• _PROBLEM DESCRIPTION_
Print, exactly as they stand, the lines from the start of the listing to the line containing "Proof. unfold edit_passphrase. keep. Qed.", inclusive.

• _INPUT_
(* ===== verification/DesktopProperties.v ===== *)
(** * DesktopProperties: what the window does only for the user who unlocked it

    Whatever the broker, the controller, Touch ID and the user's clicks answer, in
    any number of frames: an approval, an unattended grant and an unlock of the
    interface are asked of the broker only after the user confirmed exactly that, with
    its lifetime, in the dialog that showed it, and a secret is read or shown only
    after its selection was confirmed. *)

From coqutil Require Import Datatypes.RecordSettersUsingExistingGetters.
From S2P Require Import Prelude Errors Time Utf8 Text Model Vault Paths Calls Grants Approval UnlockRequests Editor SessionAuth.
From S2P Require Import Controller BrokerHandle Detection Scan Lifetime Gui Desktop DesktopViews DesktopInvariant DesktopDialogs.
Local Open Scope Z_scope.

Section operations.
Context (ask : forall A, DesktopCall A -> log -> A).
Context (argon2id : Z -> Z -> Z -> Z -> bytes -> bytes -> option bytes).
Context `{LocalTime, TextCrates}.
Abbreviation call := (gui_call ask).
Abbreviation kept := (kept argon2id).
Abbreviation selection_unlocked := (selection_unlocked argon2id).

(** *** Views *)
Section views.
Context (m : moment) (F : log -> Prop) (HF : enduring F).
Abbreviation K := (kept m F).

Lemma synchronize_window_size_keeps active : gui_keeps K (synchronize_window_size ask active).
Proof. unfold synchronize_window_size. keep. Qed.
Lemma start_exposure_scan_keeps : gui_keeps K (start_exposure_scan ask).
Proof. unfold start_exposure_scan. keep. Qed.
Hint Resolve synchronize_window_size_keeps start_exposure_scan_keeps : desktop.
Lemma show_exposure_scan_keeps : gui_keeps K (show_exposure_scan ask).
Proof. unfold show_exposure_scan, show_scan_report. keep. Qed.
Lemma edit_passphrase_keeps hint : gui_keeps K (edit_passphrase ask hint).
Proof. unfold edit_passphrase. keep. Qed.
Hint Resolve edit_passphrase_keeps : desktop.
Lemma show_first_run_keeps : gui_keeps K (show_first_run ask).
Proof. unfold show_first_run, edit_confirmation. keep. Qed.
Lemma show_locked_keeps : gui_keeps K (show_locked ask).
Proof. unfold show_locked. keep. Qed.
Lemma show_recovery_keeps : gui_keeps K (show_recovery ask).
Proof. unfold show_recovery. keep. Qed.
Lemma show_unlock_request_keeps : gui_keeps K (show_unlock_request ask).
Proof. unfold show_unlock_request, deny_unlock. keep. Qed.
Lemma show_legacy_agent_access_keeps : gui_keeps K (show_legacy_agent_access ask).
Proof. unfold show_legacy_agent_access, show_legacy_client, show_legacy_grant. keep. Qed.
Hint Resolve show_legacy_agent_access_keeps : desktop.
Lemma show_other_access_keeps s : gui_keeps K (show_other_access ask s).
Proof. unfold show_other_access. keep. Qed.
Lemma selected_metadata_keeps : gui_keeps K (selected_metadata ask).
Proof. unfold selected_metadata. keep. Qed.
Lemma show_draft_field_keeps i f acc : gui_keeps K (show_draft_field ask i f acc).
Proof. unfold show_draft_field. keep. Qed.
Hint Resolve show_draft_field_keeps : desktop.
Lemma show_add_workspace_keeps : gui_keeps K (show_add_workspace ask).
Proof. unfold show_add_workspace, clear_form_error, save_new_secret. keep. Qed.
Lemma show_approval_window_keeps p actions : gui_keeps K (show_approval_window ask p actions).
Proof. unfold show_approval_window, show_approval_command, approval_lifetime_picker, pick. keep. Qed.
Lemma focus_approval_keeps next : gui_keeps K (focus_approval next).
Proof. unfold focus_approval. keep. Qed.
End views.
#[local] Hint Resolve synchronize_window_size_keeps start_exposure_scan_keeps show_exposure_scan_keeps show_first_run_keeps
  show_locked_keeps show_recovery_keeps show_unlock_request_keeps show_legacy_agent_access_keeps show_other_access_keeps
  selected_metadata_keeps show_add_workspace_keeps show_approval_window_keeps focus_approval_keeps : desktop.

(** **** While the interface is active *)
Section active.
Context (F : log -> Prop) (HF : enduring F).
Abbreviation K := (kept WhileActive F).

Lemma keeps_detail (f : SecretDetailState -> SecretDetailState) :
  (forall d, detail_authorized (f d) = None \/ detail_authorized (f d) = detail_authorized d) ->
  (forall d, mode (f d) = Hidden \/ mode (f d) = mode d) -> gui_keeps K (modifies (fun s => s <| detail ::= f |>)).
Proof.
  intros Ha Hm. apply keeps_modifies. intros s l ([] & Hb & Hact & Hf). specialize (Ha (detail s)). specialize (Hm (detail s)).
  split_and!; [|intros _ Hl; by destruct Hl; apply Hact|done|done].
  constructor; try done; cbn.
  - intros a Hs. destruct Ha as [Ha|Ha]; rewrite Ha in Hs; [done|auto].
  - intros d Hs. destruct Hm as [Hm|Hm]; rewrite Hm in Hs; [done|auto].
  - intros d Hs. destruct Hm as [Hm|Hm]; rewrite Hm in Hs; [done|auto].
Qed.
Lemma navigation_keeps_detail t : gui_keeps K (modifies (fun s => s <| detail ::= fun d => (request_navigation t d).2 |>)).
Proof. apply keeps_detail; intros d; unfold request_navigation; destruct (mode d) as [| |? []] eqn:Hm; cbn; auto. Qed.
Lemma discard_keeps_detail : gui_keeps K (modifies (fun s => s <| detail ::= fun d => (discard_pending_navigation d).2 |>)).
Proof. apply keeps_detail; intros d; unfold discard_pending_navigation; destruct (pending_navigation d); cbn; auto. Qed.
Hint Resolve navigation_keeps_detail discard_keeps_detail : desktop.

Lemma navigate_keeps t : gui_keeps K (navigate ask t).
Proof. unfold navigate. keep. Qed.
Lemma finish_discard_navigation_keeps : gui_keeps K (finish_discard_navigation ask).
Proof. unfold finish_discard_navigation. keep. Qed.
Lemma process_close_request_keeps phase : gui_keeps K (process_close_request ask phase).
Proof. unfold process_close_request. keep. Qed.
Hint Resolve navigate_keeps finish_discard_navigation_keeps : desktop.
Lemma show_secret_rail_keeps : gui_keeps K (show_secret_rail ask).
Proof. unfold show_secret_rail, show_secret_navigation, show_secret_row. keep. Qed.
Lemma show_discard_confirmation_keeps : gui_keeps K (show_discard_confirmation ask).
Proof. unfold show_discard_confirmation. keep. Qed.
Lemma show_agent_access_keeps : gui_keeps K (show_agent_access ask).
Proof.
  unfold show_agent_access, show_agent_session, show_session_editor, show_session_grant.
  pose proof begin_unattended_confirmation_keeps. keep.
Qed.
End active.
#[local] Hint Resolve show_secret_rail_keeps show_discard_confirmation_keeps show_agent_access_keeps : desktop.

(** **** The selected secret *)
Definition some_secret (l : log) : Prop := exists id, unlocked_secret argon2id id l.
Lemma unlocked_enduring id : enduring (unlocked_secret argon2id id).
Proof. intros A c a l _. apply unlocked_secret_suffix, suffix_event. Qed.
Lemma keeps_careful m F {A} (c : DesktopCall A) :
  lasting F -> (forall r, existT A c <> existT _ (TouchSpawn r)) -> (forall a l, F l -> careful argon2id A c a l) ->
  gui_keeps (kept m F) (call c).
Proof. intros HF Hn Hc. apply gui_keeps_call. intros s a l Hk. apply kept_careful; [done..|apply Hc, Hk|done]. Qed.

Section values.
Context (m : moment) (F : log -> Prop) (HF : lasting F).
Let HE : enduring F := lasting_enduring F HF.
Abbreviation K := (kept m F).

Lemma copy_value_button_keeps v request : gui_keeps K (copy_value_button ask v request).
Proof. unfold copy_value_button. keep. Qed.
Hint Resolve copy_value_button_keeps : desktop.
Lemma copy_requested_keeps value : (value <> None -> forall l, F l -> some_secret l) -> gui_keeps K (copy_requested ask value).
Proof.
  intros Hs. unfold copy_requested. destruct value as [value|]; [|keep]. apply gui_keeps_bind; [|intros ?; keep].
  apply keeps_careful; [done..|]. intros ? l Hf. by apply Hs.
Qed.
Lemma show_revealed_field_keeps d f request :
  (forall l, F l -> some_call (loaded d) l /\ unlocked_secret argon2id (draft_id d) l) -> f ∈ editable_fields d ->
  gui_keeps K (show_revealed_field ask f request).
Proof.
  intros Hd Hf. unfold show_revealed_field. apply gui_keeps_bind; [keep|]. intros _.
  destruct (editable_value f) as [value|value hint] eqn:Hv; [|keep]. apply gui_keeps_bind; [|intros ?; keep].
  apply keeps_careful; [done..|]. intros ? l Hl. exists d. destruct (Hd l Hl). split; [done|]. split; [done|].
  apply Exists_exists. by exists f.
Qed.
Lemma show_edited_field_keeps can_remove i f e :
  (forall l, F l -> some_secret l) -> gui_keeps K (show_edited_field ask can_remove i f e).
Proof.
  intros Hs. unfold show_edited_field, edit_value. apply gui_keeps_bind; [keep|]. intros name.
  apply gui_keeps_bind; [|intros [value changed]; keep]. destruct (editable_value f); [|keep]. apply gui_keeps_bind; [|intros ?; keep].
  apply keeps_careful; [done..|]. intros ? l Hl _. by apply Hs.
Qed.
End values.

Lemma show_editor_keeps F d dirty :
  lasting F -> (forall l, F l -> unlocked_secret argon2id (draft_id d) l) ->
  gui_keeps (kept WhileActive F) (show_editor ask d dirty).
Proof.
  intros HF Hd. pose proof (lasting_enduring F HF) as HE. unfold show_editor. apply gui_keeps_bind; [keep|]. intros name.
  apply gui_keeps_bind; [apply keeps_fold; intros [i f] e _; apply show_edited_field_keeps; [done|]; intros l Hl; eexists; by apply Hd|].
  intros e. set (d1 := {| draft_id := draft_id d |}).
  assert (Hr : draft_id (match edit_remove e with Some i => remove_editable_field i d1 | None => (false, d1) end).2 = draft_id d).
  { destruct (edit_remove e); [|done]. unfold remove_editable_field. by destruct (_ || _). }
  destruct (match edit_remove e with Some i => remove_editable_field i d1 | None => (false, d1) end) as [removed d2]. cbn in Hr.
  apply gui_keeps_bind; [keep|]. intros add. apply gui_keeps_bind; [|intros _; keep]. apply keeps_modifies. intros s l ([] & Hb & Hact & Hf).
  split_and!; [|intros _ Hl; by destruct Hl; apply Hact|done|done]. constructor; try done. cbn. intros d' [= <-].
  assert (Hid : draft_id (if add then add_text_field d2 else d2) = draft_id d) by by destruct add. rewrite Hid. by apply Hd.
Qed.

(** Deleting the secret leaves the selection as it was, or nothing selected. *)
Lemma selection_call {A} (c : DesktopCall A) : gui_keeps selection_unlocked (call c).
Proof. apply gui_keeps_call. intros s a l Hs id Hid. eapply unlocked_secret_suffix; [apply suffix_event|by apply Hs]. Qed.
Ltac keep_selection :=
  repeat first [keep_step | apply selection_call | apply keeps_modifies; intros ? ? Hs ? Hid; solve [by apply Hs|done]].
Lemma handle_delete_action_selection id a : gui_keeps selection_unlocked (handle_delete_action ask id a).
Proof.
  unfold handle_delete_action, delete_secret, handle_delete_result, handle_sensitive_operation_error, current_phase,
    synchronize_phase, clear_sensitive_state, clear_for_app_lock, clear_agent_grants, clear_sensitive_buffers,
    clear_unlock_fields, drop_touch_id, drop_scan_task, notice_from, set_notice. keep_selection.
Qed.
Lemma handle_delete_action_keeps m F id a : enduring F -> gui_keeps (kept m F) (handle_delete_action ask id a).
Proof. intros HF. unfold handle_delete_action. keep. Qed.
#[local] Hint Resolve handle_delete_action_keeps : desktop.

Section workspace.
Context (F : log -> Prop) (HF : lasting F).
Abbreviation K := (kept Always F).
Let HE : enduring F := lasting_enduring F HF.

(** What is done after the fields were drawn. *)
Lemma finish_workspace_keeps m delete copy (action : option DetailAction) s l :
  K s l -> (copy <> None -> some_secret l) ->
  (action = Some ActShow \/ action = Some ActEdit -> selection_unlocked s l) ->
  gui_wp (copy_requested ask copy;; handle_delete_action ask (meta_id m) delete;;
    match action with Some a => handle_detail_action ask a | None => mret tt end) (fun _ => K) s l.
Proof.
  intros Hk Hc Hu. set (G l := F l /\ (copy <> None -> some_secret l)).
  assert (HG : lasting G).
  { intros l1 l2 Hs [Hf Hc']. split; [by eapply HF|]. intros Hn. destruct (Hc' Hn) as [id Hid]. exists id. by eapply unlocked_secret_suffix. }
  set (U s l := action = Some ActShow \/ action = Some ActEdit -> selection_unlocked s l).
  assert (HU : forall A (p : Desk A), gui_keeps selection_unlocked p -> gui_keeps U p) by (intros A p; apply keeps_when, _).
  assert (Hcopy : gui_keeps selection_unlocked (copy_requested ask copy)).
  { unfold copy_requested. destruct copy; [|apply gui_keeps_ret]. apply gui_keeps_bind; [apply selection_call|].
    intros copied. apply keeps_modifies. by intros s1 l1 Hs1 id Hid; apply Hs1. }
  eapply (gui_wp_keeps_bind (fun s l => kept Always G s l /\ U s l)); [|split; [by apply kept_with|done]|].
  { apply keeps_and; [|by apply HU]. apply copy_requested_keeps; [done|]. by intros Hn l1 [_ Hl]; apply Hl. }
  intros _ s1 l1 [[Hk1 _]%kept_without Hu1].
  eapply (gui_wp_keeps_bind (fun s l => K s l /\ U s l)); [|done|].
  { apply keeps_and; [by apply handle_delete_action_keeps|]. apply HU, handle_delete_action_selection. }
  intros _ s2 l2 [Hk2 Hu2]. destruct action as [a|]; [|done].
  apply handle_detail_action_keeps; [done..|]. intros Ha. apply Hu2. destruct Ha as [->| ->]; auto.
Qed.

• _OUTPUT BELOW_
(* ===== verification/DesktopProperties.v ===== *)
(** * DesktopProperties: what the window does only for the user who unlocked it

    Whatever the broker, the controller, Touch ID and the user's clicks answer, in
    any number of frames: an approval, an unattended grant and an unlock of the
    interface are asked of the broker only after the user confirmed exactly that, with
    its lifetime, in the dialog that showed it, and a secret is read or shown only
    after its selection was confirmed. *)

From coqutil Require Import Datatypes.RecordSettersUsingExistingGetters.
From S2P Require Import Prelude Errors Time Utf8 Text Model Vault Paths Calls Grants Approval UnlockRequests Editor SessionAuth.
From S2P Require Import Controller BrokerHandle Detection Scan Lifetime Gui Desktop DesktopViews DesktopInvariant DesktopDialogs.
Local Open Scope Z_scope.

Section operations.
Context (ask : forall A, DesktopCall A -> log -> A).
Context (argon2id : Z -> Z -> Z -> Z -> bytes -> bytes -> option bytes).
Context `{LocalTime, TextCrates}.
Abbreviation call := (gui_call ask).
Abbreviation kept := (kept argon2id).
Abbreviation selection_unlocked := (selection_unlocked argon2id).

(** *** Views *)
Section views.
Context (m : moment) (F : log -> Prop) (HF : enduring F).
Abbreviation K := (kept m F).

Lemma synchronize_window_size_keeps active : gui_keeps K (synchronize_window_size ask active).
Proof. unfold synchronize_window_size. keep. Qed.
Lemma start_exposure_scan_keeps : gui_keeps K (start_exposure_scan ask).
Proof. unfold start_exposure_scan. keep. Qed.
Hint Resolve synchronize_window_size_keeps start_exposure_scan_keeps : desktop.
Lemma show_exposure_scan_keeps : gui_keeps K (show_exposure_scan ask).
Proof. unfold show_exposure_scan, show_scan_report. keep. Qed.
Lemma edit_passphrase_keeps hint : gui_keeps K (edit_passphrase ask hint).
Proof. unfold edit_passphrase. keep. Qed.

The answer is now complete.